CCGS Penac was a Canadian Coast Guard AP1-88/100 air cushioned vehicle (ACV) or hovercraft and was based at CCG Hovercraft Base Richmond, British Columbia. The primary missions of Penac was search and rescue off the British Columbia Coast. The vessel was initially constructed in 1984 by the British Hovercraft Corporation for use as a passenger vessel in Copenhagen, Denmark as Lommen with Scandinavian Airlines (abbreviated SAS in the livery) and renamed Liv Viking just before the service began. Sold in 1997 after a bridge eliminated the vessel's need, the hovercraft was sold to Hovertravel for service on the Solent. However, the ACV never entered service and was acquired by the Canadian Coast Guard in 2004. Renamed Penac, the hovercraft remained in service until 2017.

==Description==
Penac was a BHC AP1-88/BHT-130 hovercraft, later designated by the Canadian Coast Guard as Type 100. In civilian service the vessel was initially constructed of marine grade aluminium powered by four Deutz air-cooled marine diesel engines, using two for lift and two for propulsion. This design provided lower servicing costs than the gas turbines usually installed on ACVs as well as lower noise pollution. In a ferry role, the hovercraft measured 24.5 m long with a beam of 11 m with capacity for 81 passengers with their luggage carried in containers to either side of the cabin. Passenger access was through a door to the rear of the superstructure.

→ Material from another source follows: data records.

(* ===== verification/InterpLogic.v ===== *)
(** * The interpreter: a logic for its history

    Two judgements on what a handler does from a given state of the interpreter:
    [quiet], that the interpreter's fields do not change, and [emits], that they
    may.  Both say that the calls made all satisfy a predicate. *)

From stdpp Require Import gmap.
From S2P Require Import Prelude GoStrings Token Ast GoText Reference Imports KeyValue Collection.
From S2P Require Import Validator Effects ShellLex FlagUtil Matrix ConvApi Interp.

Open Scope eff_scope.

Section Logic.
Context {W : Type} `{Converter W}.
Abbreviation I := (@I W).
Variable P : event -> Prop.

(** The calls made between two states satisfy [P]. *)
Definition adds (s s' : State W) : Prop := exists new, history s' = history s ++ new /\ Forall P new.

Lemma adds_refl s s' : history s' = history s -> adds s s'.
Proof. exists []. by rewrite app_nil_r. Qed.

Lemma adds_trans s1 s2 s3 : adds s1 s2 -> adds s2 s3 -> adds s1 s3.
Proof.
  intros (n1 & E1 & F1) (n2 & E2 & F2). exists (n1 ++ n2). split; [by rewrite E2, E1, app_assoc|].
  by apply List.Forall_app.
Qed.

(** From [i]: the fields stay as they are, whatever the outcome, and a value that
    is returned satisfies [Q]. *)
Definition quiet (i : Interpreter) {A} (m : I A) (Q : A -> Prop) : Prop := forall s,
  self_ s = i ->
  self_ (fst (m s)) = i /\ adds s (fst (m s)) /\ forall a, snd (m s) = Ret a -> Q a.

(** From [i]: when a value is returned, it and the fields satisfy [Q]. *)
Definition emits (i : Interpreter) {A} (m : I A) (Q : A -> Interpreter -> Prop) : Prop := forall s,
  self_ s = i -> adds s (fst (m s)) /\ forall a, snd (m s) = Ret a -> Q a (self_ (fst (m s))).

Section Rules.
Variable i : Interpreter.

Lemma quiet_ret {A} (a : A) (Q : A -> Prop) : Q a -> quiet i (eret a) Q.
Proof. intros Ha s Hs. split_and!; [done|by apply adds_refl|]. by intros ? [= <-]. Qed.

Lemma quiet_fail {A} e (Q : A -> Prop) : quiet i (efail e) Q.
Proof. intros s Hs. split_and!; [done|by apply adds_refl|done]. Qed.

Lemma quiet_stuck {A} (Q : A -> Prop) : quiet i estuck Q.
Proof. intros s Hs. split_and!; [done|by apply adds_refl|done]. Qed.

Lemma quiet_self : quiet i self (eq i).
Proof. intros s Hs. split_and!; [done|by apply adds_refl|]. intros ? [= <-]. by rewrite Hs. Qed.

Lemma quiet_call {A} (c : Call A) : P (mkEvent i c) -> quiet i (call c) (fun _ => True).
Proof.
  intros Hc s Hs. unfold call. destruct (answer c (world s)) as [w r]. simpl. rewrite Hs. split_and!; [done| |done].
  eexists. split; [done|]. by constructor.
Qed.

Lemma quiet_bind {A B} (m : I A) (k : A -> I B) R Q :
  quiet i m R -> (forall a, R a -> quiet i (k a) Q) -> quiet i (ebind m k) Q.
Proof.
  intros Hm Hk s Hs. destruct (Hm s Hs) as (Hs' & Hh & Hr). unfold ebind.
  destruct (m s) as [s' [a|e|]]; simpl in *; [|by split_and!..].
  destruct (Hk a (Hr a eq_refl) s' Hs') as (Hs2 & Hh2 & Hr2). split_and!; [done|by eapply adds_trans|done].
Qed.

Lemma quiet_wrap {A} h (m : I A) Q : quiet i m Q -> quiet i (ewrap h m) Q.
Proof.
  intros Hm s Hs. destruct (Hm s Hs) as (Hs' & Hh' & Hr). unfold ewrap. by destruct (m s) as [s' [a|e|]].
Qed.

Lemma quiet_try {A} (m : I A) Q : quiet i m Q -> quiet i (etry m) (fun r => match r with inl a => Q a | inr _ => True end).
Proof.
  intros Hm s Hs. destruct (Hm s Hs) as (Hs' & Hh' & Hr). unfold etry.
  destruct (m s) as [s' [a|e|]]; simpl in *; split_and!; try done; intros ? [= <-]; auto.
Qed.

Lemma quiet_weaken {A} (m : I A) (Q Q' : A -> Prop) : quiet i m Q -> (forall a, Q a -> Q' a) -> quiet i m Q'.
Proof. intros Hm Hq s Hs. destruct (Hm s Hs) as (? & ? & Hr). split_and!; auto. Qed.

Lemma quiet_any {A} (m : I A) (Q : A -> Prop) : quiet i m Q -> quiet i m (fun _ => True).
Proof. intros Hm. by eapply quiet_weaken. Qed.

Lemma quiet_map {A B} (f : A -> I B) l (Q : B -> Prop) :
  (forall x, quiet i (f x) Q) -> quiet i (emap f l) (Forall Q).
Proof.
  intros Hf. induction l as [|x l IH]; simpl; [by apply quiet_ret|].
  eapply quiet_bind; [apply Hf|]. intros y Hy. eapply quiet_bind; [exact IH|]. intros ys Hys.
  apply quiet_ret. by constructor.
Qed.

Lemma quiet_iter {A} (f : A -> I unit) l : (forall x, quiet i (f x) (fun _ => True)) -> quiet i (eiter f l) (fun _ => True).
Proof.
  intros Hf. induction l as [|x l IH]; simpl; [by apply quiet_ret|]. eapply quiet_bind; [apply Hf|]. done.
Qed.

Lemma quiet_res {A} (r : res A) : quiet i (of_res r) (fun a => r = Ok a).
Proof. destruct r; [by apply quiet_ret|apply quiet_fail|apply quiet_stuck]. Qed.

Lemma quiet_cleaned {O} (parse : flag_parser O) sl text args :
  quiet i (cleaned parse sl text args) (fun _ => True).
Proof. apply quiet_wrap. eapply quiet_any, quiet_res. Qed.

(** ** With changes of the fields *)

Lemma emits_quiet {A} (m : I A) R (Q : A -> Interpreter -> Prop) :
  quiet i m R -> (forall a, R a -> Q a i) -> emits i m Q.
Proof.
  intros Hm Hq s Hs. destruct (Hm s Hs) as (Hs' & Hh' & Hr). split; [done|]. intros a Ha. rewrite Hs'. auto.
Qed.

Lemma emits_bind {A B} (m : I A) (k : A -> I B) R Q :
  emits i m R -> (forall a i', R a i' -> emits i' (k a) Q) -> emits i (ebind m k) Q.
Proof.
  intros Hm Hk s Hs. destruct (Hm s Hs) as (Hh' & Hr). unfold ebind.
  destruct (m s) as [s' [a|e|]]; simpl in *; [|by split..].
  destruct (Hk a (self_ s') (Hr a eq_refl) s' eq_refl) as [Hh2 Hr2]. split; [by eapply adds_trans|done].
Qed.

(** The first part does not change the fields. *)
Lemma emits_then {A B} (m : I A) (k : A -> I B) R Q :
  quiet i m R -> (forall a, R a -> emits i (k a) Q) -> emits i (ebind m k) Q.
Proof.
  intros Hm Hk. eapply emits_bind; [by eapply (emits_quiet m R (fun a i' => i' = i /\ R a)); [|auto]|].
  intros a i' [-> Ha]. by apply Hk.
Qed.

Lemma emits_update f (Q : unit -> Interpreter -> Prop) : Q tt (f i) -> emits i (update f) Q.
Proof. intros Hq s Hs. split; [by apply adds_refl|]. intros [] _. simpl. by rewrite Hs. Qed.

Lemma emits_fail {A} e (Q : A -> Interpreter -> Prop) : emits i (efail e) Q.
Proof. intros s Hs. split; [by apply adds_refl|done]. Qed.

Lemma emits_stuck {A} (Q : A -> Interpreter -> Prop) : emits i estuck Q.
Proof. intros s Hs. split; [by apply adds_refl|done]. Qed.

After reconstruction for the Canadian Coast Guard the ACV measured 25.4 m long with a beam of 11.2 m and constructed of aluminium. Penac had a fully loaded displacement of 45.5 LT and was assessed at . The hovercraft was powered by two Deutz BF 12L513 diesel engines creating 785 kW and two MTU 12V 183TB32 diesels creating 1.25 MW sustained turning two controllable pitch propellers and bow thrusters. This gave the vessel an initial maximum speed of 50 kn, though this was later reduced to 45 kn with a cruising speed of 35 kn. Penac had a cruising range of 200 nmi and could stay at sea for one day. The vessel was crewed by seven, including two officers.

==History==
Constructed for passenger service by the British Hovercraft Corporation at Cowes, England in 1984, the vessel was originally named Lommen for service by Scandinavian Airlines between Copenhagen Airport, Denmark and Malmö, Sweden. The ACV made the journey from England to Denmark under its own power taking five days. To maintain the hovercraft, a 1845 m2 facility was constructed at Malmö adjoining a quay with a floating pontoon for docking. The facility was granted the status of an international airport. Lommen was renamed Liv Viking just before the hovercraft service began on 14 June. The hovercraft began developing mechanical problems soon after entering service, resulting in their pull from service for six weeks while the issue was sorted. The 1984/1985 winter was one of the coldest suffered by the region leading to Øresund freezing over and preventing other fast ferries from operating. The hovercraft, capable of travelling over ice, continued in service.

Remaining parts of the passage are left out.